[Information provided — start]

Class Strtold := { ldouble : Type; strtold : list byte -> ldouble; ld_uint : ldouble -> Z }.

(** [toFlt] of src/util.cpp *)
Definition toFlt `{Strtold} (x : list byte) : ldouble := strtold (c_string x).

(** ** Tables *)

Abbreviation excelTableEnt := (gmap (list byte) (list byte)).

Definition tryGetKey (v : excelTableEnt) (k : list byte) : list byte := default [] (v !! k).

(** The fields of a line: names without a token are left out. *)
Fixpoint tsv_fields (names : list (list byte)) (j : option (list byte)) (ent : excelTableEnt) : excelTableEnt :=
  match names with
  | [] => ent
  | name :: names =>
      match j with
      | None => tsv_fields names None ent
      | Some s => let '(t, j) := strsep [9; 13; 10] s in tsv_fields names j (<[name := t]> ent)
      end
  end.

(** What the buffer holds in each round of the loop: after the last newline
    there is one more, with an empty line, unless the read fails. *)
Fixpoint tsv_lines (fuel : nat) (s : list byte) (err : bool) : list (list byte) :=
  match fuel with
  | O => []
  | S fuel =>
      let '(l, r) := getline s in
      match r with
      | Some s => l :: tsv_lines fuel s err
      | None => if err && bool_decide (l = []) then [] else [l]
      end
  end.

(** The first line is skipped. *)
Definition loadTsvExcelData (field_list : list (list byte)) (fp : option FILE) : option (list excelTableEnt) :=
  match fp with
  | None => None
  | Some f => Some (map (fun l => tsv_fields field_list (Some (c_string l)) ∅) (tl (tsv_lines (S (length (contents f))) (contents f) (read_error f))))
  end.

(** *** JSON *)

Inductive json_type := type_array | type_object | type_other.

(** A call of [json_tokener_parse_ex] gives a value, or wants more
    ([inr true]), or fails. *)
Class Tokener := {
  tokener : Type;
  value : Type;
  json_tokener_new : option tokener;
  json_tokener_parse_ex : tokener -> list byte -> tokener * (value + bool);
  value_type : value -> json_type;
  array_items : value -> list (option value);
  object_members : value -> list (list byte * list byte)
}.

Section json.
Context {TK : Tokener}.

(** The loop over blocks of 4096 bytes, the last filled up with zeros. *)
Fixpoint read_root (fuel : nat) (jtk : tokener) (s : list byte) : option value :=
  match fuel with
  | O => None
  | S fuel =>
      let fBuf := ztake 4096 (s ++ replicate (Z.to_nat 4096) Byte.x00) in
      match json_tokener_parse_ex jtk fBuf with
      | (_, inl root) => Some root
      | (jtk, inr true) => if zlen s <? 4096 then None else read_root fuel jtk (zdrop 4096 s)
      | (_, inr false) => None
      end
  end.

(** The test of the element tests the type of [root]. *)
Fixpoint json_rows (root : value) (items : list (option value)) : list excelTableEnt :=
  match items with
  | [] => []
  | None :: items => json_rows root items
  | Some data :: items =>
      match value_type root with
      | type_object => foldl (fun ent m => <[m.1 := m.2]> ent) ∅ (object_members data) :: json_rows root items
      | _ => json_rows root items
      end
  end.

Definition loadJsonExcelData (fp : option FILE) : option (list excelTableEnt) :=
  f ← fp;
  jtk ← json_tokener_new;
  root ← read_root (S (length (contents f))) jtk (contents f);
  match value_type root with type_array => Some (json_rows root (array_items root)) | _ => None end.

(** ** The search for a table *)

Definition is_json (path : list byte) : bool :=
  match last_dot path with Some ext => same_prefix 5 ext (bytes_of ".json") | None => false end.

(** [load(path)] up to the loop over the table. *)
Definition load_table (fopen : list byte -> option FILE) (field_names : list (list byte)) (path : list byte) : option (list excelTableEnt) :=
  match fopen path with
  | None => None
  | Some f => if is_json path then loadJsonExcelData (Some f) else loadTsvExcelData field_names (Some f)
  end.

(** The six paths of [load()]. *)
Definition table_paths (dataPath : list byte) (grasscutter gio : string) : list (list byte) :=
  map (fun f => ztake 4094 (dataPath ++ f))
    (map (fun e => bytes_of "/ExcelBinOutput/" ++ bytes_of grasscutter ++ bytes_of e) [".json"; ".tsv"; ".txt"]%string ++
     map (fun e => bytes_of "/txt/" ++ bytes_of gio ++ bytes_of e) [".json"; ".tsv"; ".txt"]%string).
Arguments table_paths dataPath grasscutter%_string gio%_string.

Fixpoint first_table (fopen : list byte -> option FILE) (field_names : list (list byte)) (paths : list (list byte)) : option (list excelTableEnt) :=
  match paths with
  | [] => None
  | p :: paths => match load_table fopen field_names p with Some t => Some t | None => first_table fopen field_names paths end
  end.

[Information provided — finish]
[Information provided — start]

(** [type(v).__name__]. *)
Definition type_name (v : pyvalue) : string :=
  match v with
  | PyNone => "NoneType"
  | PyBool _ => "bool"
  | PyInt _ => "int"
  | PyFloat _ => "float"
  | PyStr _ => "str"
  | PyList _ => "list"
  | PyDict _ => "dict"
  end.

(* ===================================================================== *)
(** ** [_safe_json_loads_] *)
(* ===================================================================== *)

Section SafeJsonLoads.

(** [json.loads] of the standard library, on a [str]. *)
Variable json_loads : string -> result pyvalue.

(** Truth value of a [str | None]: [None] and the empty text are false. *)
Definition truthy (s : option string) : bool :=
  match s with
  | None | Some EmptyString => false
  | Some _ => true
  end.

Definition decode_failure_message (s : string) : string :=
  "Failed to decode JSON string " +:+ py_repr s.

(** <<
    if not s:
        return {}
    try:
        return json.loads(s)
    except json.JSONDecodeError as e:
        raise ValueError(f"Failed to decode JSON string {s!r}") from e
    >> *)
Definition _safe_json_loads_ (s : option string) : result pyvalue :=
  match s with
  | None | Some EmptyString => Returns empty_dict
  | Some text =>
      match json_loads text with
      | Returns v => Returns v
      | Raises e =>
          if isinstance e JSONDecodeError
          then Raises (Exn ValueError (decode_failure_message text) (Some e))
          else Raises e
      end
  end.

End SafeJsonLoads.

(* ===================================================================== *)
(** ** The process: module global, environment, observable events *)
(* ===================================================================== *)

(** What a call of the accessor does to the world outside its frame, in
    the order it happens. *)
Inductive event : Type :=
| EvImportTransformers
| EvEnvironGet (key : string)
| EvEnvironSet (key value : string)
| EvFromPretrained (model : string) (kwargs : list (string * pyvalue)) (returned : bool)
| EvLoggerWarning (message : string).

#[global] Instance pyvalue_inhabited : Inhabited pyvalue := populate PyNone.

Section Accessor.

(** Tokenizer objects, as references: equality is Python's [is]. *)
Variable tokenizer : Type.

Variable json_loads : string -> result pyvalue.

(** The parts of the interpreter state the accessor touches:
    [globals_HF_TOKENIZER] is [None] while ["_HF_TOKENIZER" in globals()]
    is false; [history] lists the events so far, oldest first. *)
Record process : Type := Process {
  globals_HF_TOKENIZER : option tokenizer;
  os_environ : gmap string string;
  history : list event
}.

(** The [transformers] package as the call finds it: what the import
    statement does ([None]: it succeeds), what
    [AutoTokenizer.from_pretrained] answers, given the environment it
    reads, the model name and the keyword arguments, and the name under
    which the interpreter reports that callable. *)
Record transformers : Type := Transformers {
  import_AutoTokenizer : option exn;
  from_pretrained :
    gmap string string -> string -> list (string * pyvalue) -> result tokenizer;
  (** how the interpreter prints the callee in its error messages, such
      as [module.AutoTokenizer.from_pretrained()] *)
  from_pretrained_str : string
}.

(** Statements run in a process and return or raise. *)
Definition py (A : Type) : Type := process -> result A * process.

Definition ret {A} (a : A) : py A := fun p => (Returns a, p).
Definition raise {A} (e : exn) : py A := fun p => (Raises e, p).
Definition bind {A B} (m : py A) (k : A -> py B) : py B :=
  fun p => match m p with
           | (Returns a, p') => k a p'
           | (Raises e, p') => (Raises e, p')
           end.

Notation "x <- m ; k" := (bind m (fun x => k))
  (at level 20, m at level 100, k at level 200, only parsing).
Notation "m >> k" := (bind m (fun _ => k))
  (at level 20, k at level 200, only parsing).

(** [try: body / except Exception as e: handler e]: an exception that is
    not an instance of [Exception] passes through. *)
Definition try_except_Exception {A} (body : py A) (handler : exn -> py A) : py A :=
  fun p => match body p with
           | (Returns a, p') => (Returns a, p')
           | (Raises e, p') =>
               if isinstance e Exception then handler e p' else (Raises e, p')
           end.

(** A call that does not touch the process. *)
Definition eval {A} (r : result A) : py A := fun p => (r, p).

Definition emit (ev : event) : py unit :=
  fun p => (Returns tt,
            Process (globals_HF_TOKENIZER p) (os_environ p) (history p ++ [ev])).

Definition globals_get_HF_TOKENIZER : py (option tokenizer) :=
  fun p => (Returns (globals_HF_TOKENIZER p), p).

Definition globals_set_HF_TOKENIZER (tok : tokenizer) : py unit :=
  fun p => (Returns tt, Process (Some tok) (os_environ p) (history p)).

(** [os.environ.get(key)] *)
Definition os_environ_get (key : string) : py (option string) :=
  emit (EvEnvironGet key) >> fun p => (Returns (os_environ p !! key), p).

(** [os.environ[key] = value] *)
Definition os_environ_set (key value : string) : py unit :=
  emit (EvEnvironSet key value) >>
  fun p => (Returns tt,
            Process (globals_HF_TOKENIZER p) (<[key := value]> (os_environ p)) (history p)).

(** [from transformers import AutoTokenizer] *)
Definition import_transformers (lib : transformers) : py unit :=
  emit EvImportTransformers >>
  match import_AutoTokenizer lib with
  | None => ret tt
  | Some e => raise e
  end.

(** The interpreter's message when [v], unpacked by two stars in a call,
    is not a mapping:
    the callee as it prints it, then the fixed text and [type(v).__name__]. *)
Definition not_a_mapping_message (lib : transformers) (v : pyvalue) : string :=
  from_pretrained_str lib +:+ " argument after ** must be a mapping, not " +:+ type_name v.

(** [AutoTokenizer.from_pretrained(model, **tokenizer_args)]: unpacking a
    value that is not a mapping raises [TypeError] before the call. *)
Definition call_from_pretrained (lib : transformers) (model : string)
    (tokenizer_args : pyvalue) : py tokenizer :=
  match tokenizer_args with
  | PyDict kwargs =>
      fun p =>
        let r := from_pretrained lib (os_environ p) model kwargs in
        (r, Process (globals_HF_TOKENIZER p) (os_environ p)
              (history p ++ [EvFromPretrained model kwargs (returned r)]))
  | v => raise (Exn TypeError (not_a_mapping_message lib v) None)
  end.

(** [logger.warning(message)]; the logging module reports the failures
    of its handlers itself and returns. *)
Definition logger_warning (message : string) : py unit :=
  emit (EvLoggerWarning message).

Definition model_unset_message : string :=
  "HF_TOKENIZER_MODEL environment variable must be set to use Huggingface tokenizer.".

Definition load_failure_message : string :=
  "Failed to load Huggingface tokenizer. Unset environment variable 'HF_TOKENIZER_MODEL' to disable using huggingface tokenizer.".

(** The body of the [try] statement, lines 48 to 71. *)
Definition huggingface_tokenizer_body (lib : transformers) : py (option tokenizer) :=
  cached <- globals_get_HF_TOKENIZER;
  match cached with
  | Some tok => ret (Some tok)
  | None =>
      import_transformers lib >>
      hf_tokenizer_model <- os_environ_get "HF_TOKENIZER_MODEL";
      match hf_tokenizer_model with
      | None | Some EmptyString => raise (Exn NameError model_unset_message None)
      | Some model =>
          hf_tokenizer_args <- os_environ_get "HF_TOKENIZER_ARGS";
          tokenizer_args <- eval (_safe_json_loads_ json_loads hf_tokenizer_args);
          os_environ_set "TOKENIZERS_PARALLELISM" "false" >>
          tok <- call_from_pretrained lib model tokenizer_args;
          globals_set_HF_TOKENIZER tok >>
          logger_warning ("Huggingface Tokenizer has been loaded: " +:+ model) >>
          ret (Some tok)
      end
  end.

[Information provided — finish]

For this task, write out exactly the lines of the entries above, starting at the line with "p') => (Raises e, p')" and ending at the line with "emit EvImportTransformers >>", both included, and no others.

           | (Raises e, p') => (Raises e, p')
           end.

Notation "x <- m ; k" := (bind m (fun x => k))
  (at level 20, m at level 100, k at level 200, only parsing).
Notation "m >> k" := (bind m (fun _ => k))
  (at level 20, k at level 200, only parsing).

(** [try: body / except Exception as e: handler e]: an exception that is
    not an instance of [Exception] passes through. *)
Definition try_except_Exception {A} (body : py A) (handler : exn -> py A) : py A :=
  fun p => match body p with
           | (Returns a, p') => (Returns a, p')
           | (Raises e, p') =>
               if isinstance e Exception then handler e p' else (Raises e, p')
           end.

(** A call that does not touch the process. *)
Definition eval {A} (r : result A) : py A := fun p => (r, p).

Definition emit (ev : event) : py unit :=
  fun p => (Returns tt,
            Process (globals_HF_TOKENIZER p) (os_environ p) (history p ++ [ev])).

Definition globals_get_HF_TOKENIZER : py (option tokenizer) :=
  fun p => (Returns (globals_HF_TOKENIZER p), p).

Definition globals_set_HF_TOKENIZER (tok : tokenizer) : py unit :=
  fun p => (Returns tt, Process (Some tok) (os_environ p) (history p)).

(** [os.environ.get(key)] *)
Definition os_environ_get (key : string) : py (option string) :=
  emit (EvEnvironGet key) >> fun p => (Returns (os_environ p !! key), p).

(** [os.environ[key] = value] *)
Definition os_environ_set (key value : string) : py unit :=
  emit (EvEnvironSet key value) >>
  fun p => (Returns tt,
            Process (globals_HF_TOKENIZER p) (<[key := value]> (os_environ p)) (history p)).

(** [from transformers import AutoTokenizer] *)
Definition import_transformers (lib : transformers) : py unit :=
  emit EvImportTransformers >>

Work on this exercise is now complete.